Même si de plus en plus il est possible d’accéder aux emplois de fonctions publiques de façon contractuelle, le concours demeure heureusement et incarne– ici pour le corps des ingénieurs des Ponts, des Eaux et des Forêts – la porte d’entrée la plus légitime (selon nous) et objective au secteur public. A priori, le choix des agents est effectivement plus objectif – du fait de la collégialité des jurys, de leur caractère plus transparent, des règles et même des principes généraux du Droit qui s’appliquent comme en l’espèce aux concours – que lors de recrutements directs et contractuels. Il en va ainsi des surfaces conoïdes comme des recrutements par concours : tous sont réglés et non laissés à l’opportunité libre. Toutefois, si le concours semble ainsi plus adapté à l’idéal républicain et démocratique tel qu’incarné par l’art. 06 de la DDHC consacrant les talents et les vertus, il faut qu’il puisse être contesté au cas où son déroulement aurait manqué à la légalité. Ici, par deux requêtes jugées connexes et dénonçant tant les opérations de concours et la délibération du 05 juin 2014 les clôturant que leur résultat proclamé par décret présidentiel en date du 07 septembre 2015, des requérants faisaient état de sévères manquements mais – conclura le juge – la preuve de ceux-ci n’a pas été suffisamment apportée.

(…)

CE, 16 octobre 2017, CHR de Metz-Thionville (391963)
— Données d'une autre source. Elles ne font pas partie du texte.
(** A query that becomes a request. *)
Lemma add_db_request_accepts e p recv q size push post more w :
  rs_ok (rs w) -> wf_pdu p -> query_of p = Some q -> answers w = size :: push :: post :: more ->
  a_num size = 0%nat -> a_ok push = true ->
  exists w', add_db_request e p recv w = (w', inr tt)
    /\ trace w' = trace w ++ EvRequest q :: (if a_ok post then [EvPost] else [])
    /\ status (rs w') = RESPONDING /\ request_query (rs w') = q /\ cancel_request (rs w') = false
    /\ take (Z.to_nat (pdu_request_buffer_length (rs w'))) (pdu_request_buffer (rs w')) = pdu_bytes p
    /\ sock w' = sock w /\ answers w' = more.
Proof.
  intros Hr Hwf Hq Ea Hsize Hpush. pose proof (query_length p q Hwf Hq) as Hlen. pose proof (ok_request _ Hr) as Hl.
  pose proof (pdu_bytes_length p Hwf) as Hb. change MAX_QUERY_PDU_LENGTH with 12 in *.
  unfold add_db_request. erewrite bind_val by (unfold syscall; rewrite Ea; reflexivity). rewrite Hsize. cbn [Nat.eqb negb].
  unfold query_of in Hq. rewrite Hq. do 2 erewrite bind_val by reflexivity. cbn [rs set_request pdu_request_buffer].
  change MAX_QUERY_PDU_LENGTH with 12. rewrite dump_pdu_complete by (done || lia).
  rewrite (proj2 (Z.ltb_ge (length_ p) 0)), (proj2 (Z.ltb_ge 12 (length_ p))) by lia.
  do 2 erewrite bind_val by reflexivity. rewrite Hpush. cbn [negb].
  do 2 erewrite bind_val by reflexivity. unfold increment_db_semaphore. erewrite bind_val by reflexivity.
  assert (Ht : take (Z.to_nat (length_ p)) (pdu_bytes p ++ drop (Z.to_nat (length_ p)) (pdu_request_buffer (rs w))) = pdu_bytes p)
    by (apply take_app_length'; lia).
  destruct (a_ok post); (eexists; split; [reflexivity|]); cbn; rewrite <- ?app_assoc; split_and!; done.
Qed.

(** A query that arrives during a response waits for its turn. *)
Lemma push_to_process_accepts e p recv m1 m2 m3 push more l w :
  wf_pdu p -> query_of p <> None -> answers w = m1 :: m2 :: m3 :: push :: more -> a_ok m1 = true -> a_ok push = true ->
  to_process_queue (rs w) = Some l ->
  push_to_process_queue e p recv w
  = (mkWorld (set_to_process (Some (l ++ [p])) (rs w)) (sock w) more (trace w), inr tt).
Proof.
  intros Hwf Hq Ea H1 Hp Hl. unfold push_to_process_queue.
  erewrite bind_val by (unfold syscall; rewrite Ea; reflexivity). do 2 erewrite bind_val by reflexivity.
  destruct (pdu_deepcopy_spec (a_ok m1) (a_ok m2) (a_ok m3) p Hwf) as [->|[_ [?|[Ht _]]]]; [|congruence|].
  - erewrite bind_val by reflexivity. rewrite Hp. cbn [negb]. erewrite bind_val by reflexivity. cbn [rs]. by rewrite Hl.
  - unfold query_of in Hq. by rewrite Ht in Hq.
Qed.
(** Taking a new request. *)
Lemma inv_pop r l rest s : sh_requests s = r :: l ->
  Inv (PMiss :: rest) s -> Inv (PHold r NotStarted :: rest) (set_requests l s).
Proof.
  intros El [H1 H2 H3 H4 H5 H6 H7 H8 H9 H10]. apply Forall_cons in H2 as [_ H2]. apply Forall_cons in H10 as [_ H10].
  set (s' := set_requests l s).
  assert (Ho : owned (PHold r NotStarted :: rest) s' ≡ₚ owned (PMiss :: rest) s).
  { unfold owned. cbn [omap list_omap held s' sh_requests set_requests sh_bag]. rewrite El. cbn [fmap list_fmap app].
    rewrite !app_assoc. by rewrite <- Permutation_middle. }
  destruct (H5 r NotStarted) as (q & Hq & Hserved & _ & _); [unfold owned; rewrite El; by left|].
  assert (Ht : tokens1 (PHold r NotStarted :: rest) s' = tokens1 (PMiss :: rest) s) by done.
  assert (Ht2 : S (tokens2 (PHold r NotStarted :: rest) s') = tokens2 (PMiss :: rest) s) by (unfold tokens2; cbn in *; lia).
  split; try done; cbn [s' sh_reqs sh_bag sh_requests set_requests].
  - constructor; [|by apply H2]. exists q. split; [done|]. unfold ready.
    destruct (H7 r q Hq) as [pre Hpre]. rewrite (served_not_started _ _ _ Hserved) in Hpre.
    symmetry in Hpre. apply app_nil in Hpre as [_ ->]. apply orb_true_r.
  - by rewrite Ho.
  - intros r1 p1. rewrite Ho. apply H5.
  - intros r1 q1. rewrite Ho. apply H6.
  - rewrite El in H9. cbn [length] in H9. fold s'. lia.
  - constructor; [done|]. exact H10.
Qed.

(** The facts about a request that its holder has. *)
Lemma inv_held ph rest s r p : Inv (ph :: rest) s -> held ph = Some (r, p) ->
  exists q, sh_reqs s !! r = Some q /\ served (q_query q) (q_cancel q) (q_log q) p /\ p <> Finished
    /\ length (q_queue q) <= 3 /\ queue_ok q.
Proof.
  intros H Hh. destruct (i_owned _ _ H r p) as (q & Hq & Hs & Hp & Hl); [by rewrite (owned_held _ _ _ _ Hh); left|].
  exists q. split_and!; try done. by eapply i_queue.
Qed.
(* ===== verification/CasnNum.v ===== *)
(** * ASN.1 integers ([src/lib/casn/casn_num.c])

    An INTEGER, ENUMERATED or BOOLEAN object is its content bytes, if it is
    filled, with the flags that the code tests. Reading and writing go through
    C's [long] and [intmax_t], both 64 bits wide. *)

From S2P Require Import Prelude.

(** Two's complement, 64 bits. *)
Definition s64 (x : Z) : Z := (x + 2 ^ 63) mod 2 ^ 64 - 2 ^ 63.

(** ** Data *)

Inductive num_type := ASN_INTEGER | ASN_ENUMERATED | ASN_BOOLEAN.

Record casn_num := {
  num_ty : num_type;
  num_optional : bool;
  num_default : bool;
  num_content : option (list Z) }.

Definition is_integer (ty : num_type) : bool :=
  match ty with ASN_INTEGER => true | _ => false end.
Definition is_boolean (ty : num_type) : bool :=
  match ty with ASN_BOOLEAN => true | _ => false end.

(** ** Reading *)

(** [for (...; *valp = ( *valp << 8) + *c++)] *)
Fixpoint num_loop (c : list Z) (val : Z) : Z :=
  match c with
  | [] => val
  | x :: c => num_loop c (s64 (Z.shiftl val 8 + x))
  end.

(** The return value, and [*valp] unless it is left alone. *)
Definition read_casn_num_max (casnp : casn_num) : Z * option Z :=
  match num_content casnp with
  | None =>
      if num_default casnp then
        if is_boolean (num_ty casnp) then (1, Some 0) else (0, Some 0)
      else if num_optional casnp then (0, None) else (-1, None)
  | Some startp =>
      if 8 <? Z.of_nat (length startp) then (-1, None)
      else match startp with
      | [] => (-1, None)
      | x :: _ =>
          let val := if negb (Z.land x 0x80 =? 0) && is_integer (num_ty casnp) then -1 else 0 in
          (Z.of_nat (length startp), Some (num_loop startp val))
      end
  end.

(** [*valp] is assigned also when the read fails, from a variable without a
    value ([None]). *)
Definition read_casn_num (casnp : casn_num) : Z * option Z :=
  let '(ret, tmp) := read_casn_num_max casnp in
  if 8 <? ret then (-1, tmp) else (ret, tmp).

(** [None]: the comparison uses a variable without a value (an OPTIONAL
    integer that is absent). *)
Definition diff_casn_num (casnp : casn_num) (val : Z) : option Z :=
  let '(ret, tmp) := read_casn_num casnp in
  if ret <? 0 then Some (-2)
  else
    tmp ← tmp;
    Some (if val <? tmp then 1 else if tmp <? val then -1 else 0).

(** ** Writing *)

(** Bytes needed for [tmp]: [for (siz = 1; tmp > 0x7F; siz++, tmp >>= 8)] or
    the same with [tmp < -128]. A [long] needs at most eight. *)
Fixpoint siz_loop (fuel : nat) (tmp : Z) (siz : nat) : nat :=
  match fuel with
  | O => siz
  | S fuel =>
      if (if 0 <? tmp then 0x7F <? tmp else tmp <? -128)
      then siz_loop fuel (Z.shiftr tmp 8) (S siz) else siz
  end.

(** The loop that fills the bytes from the back; [n] bytes are left before
    [c]. It returns the bytes before [c] and the rest of [val]; [None] when it
    writes in front of the array. *)
Fixpoint fill_loop (n : nat) (val : Z) : option (list Z * Z) :=
  if (val =? 0) || (val =? -1) then Some (replicate n 0, val)
  else match n with
       | O => None
       | S n =>
           '(l, r) ← fill_loop n (Z.shiftr val 8);
           Some (l ++ [Z.land val 0xFF], r)
       end.

(** The content that is written. *)
Definition _write_casn_num (val : Z) : option (list Z) :=
  let siz := siz_loop 8 val 1 in
  '(startp, rest) ← fill_loop siz val;
  Some (match startp with
        | x :: l => if (rest <? 0) && (x =? 0) then 0xFF :: l else startp
        | [] => startp
        end).

(** What decoding refuses in an INTEGER's content ([_write_casn] in [casn.c]):
    nine equal leading bits. *)
Definition int_coding_err (c : list Z) : bool :=
  match c with
  | x :: y :: _ =>
      ((x =? 0) && (Z.land y 0x80 =? 0)) || ((x =? 0xFF) && negb (Z.land y 0x80 =? 0))
  | _ => false
  end.

(** ** Lemmas *)

Lemma s64_small x : - 2 ^ 63 <= x < 2 ^ 63 -> s64 x = x.
Proof. intros H. unfold s64. rewrite Z.mod_small; lia. Qed.

Lemma s64_mod x : s64 x mod 2 ^ 64 = x mod 2 ^ 64.
Proof.
  unfold s64. rewrite Zminus_mod, Zmod_mod, <- Zminus_mod. f_equal. lia.
Qed.

Lemma s64_bound x : - 2 ^ 63 <= s64 x < 2 ^ 63.
Proof.
  unfold s64. pose proof (Z.mod_pos_bound (x + 2 ^ 63) (2 ^ 64) ltac:(lia)). lia.
Qed.

Lemma num_loop_mod c v :
  num_loop c v mod 2 ^ 64 = (v * 256 ^ Z.of_nat (length c) + be_val c) mod 2 ^ 64.
Proof.
  revert v. induction c as [|x c IH]; intros v; cbn [num_loop length].
  - cbn. f_equal. lia.
  - rewrite IH, be_val_cons, pow256_S, Z.shiftl_mul_pow2 by lia. change (2 ^ 8) with 256.
    rewrite Zplus_mod, Zmult_mod, s64_mod, <- Zmult_mod, <- Zplus_mod. f_equal. lia.
Qed.

Lemma num_loop_bound c v :
  - 2 ^ 63 <= v < 2 ^ 63 -> - 2 ^ 63 <= num_loop c v < 2 ^ 63.
Proof.
  revert v. induction c as [|x c IH]; intros v Hv; cbn [num_loop]; [done|].
  apply IH, s64_bound.
Qed.

(** Reading shifts the bytes into the sign. *)
Lemma num_loop_val c v :
  - 2 ^ 63 <= v < 2 ^ 63 ->
  - 2 ^ 63 <= v * 256 ^ Z.of_nat (length c) + be_val c < 2 ^ 63 ->
  num_loop c v = v * 256 ^ Z.of_nat (length c) + be_val c.
Proof.
  intros Hv Hr. pose proof (num_loop_bound c v Hv) as Hb. pose proof (num_loop_mod c v) as Hm.
  set (r := v * _ + _) in *. set (n := num_loop c v) in *.
  assert ((n - r) mod 2 ^ 64 = 0) as E by (by rewrite Zminus_mod, Hm, Z.sub_diag).
  apply Z.mod_divide in E as [k Hk]; lia.
Qed.

(** The range of [n] bytes. *)
Definition fits (n : nat) (v : Z) : Prop :=
  - 256 ^ Z.of_nat n <= 2 * v < 256 ^ Z.of_nat n.

Lemma shiftr8 v : Z.shiftr v 8 = v / 256.
Proof. rewrite Z.shiftr_div_pow2 by lia. done. Qed.

Lemma land_ff v : Z.land v 0xFF = v mod 256.
Proof. change 0xFF with (Z.ones 8). rewrite Z.land_ones by lia. done. Qed.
Compétences juridictionnelles, reprise d’un salarié en CDI et besoins du service public

Le présent arrêt fait suite à un long contentieux opposant l’ancien directeur adjoint en CDI d’un hôpital privé dont l’activité de service public administratif a été reprise, dans le cadre de l’art. L 1224-3 du code du travail, par une entité publique (le CHR de Metz-Thionville). En application de l’art. précité, un CDI de droit public reprenant les clauses substantielles de son contrat originel aurait dû lui être proposé. Or, recevant une proposition de CDI de « chargé de mission », l’ancien directeur a considéré que lesdites clauses substantielles n’avaient pas été reprises (ce qui semble effectivement ne pas avoir été le cas). Licencié pour ne pas avoir accepté l’offre, l’homme a saisi le conseil des prud’hommes qui a « sursis à statuer sur cette demande jusqu’à ce que la juridiction administrative se soit prononcée sur la question préjudicielle de la conformité de la proposition de contrat de droit public faite par le centre hospitalier régional aux dispositions de l’article L. 1224-3 du code du travail ».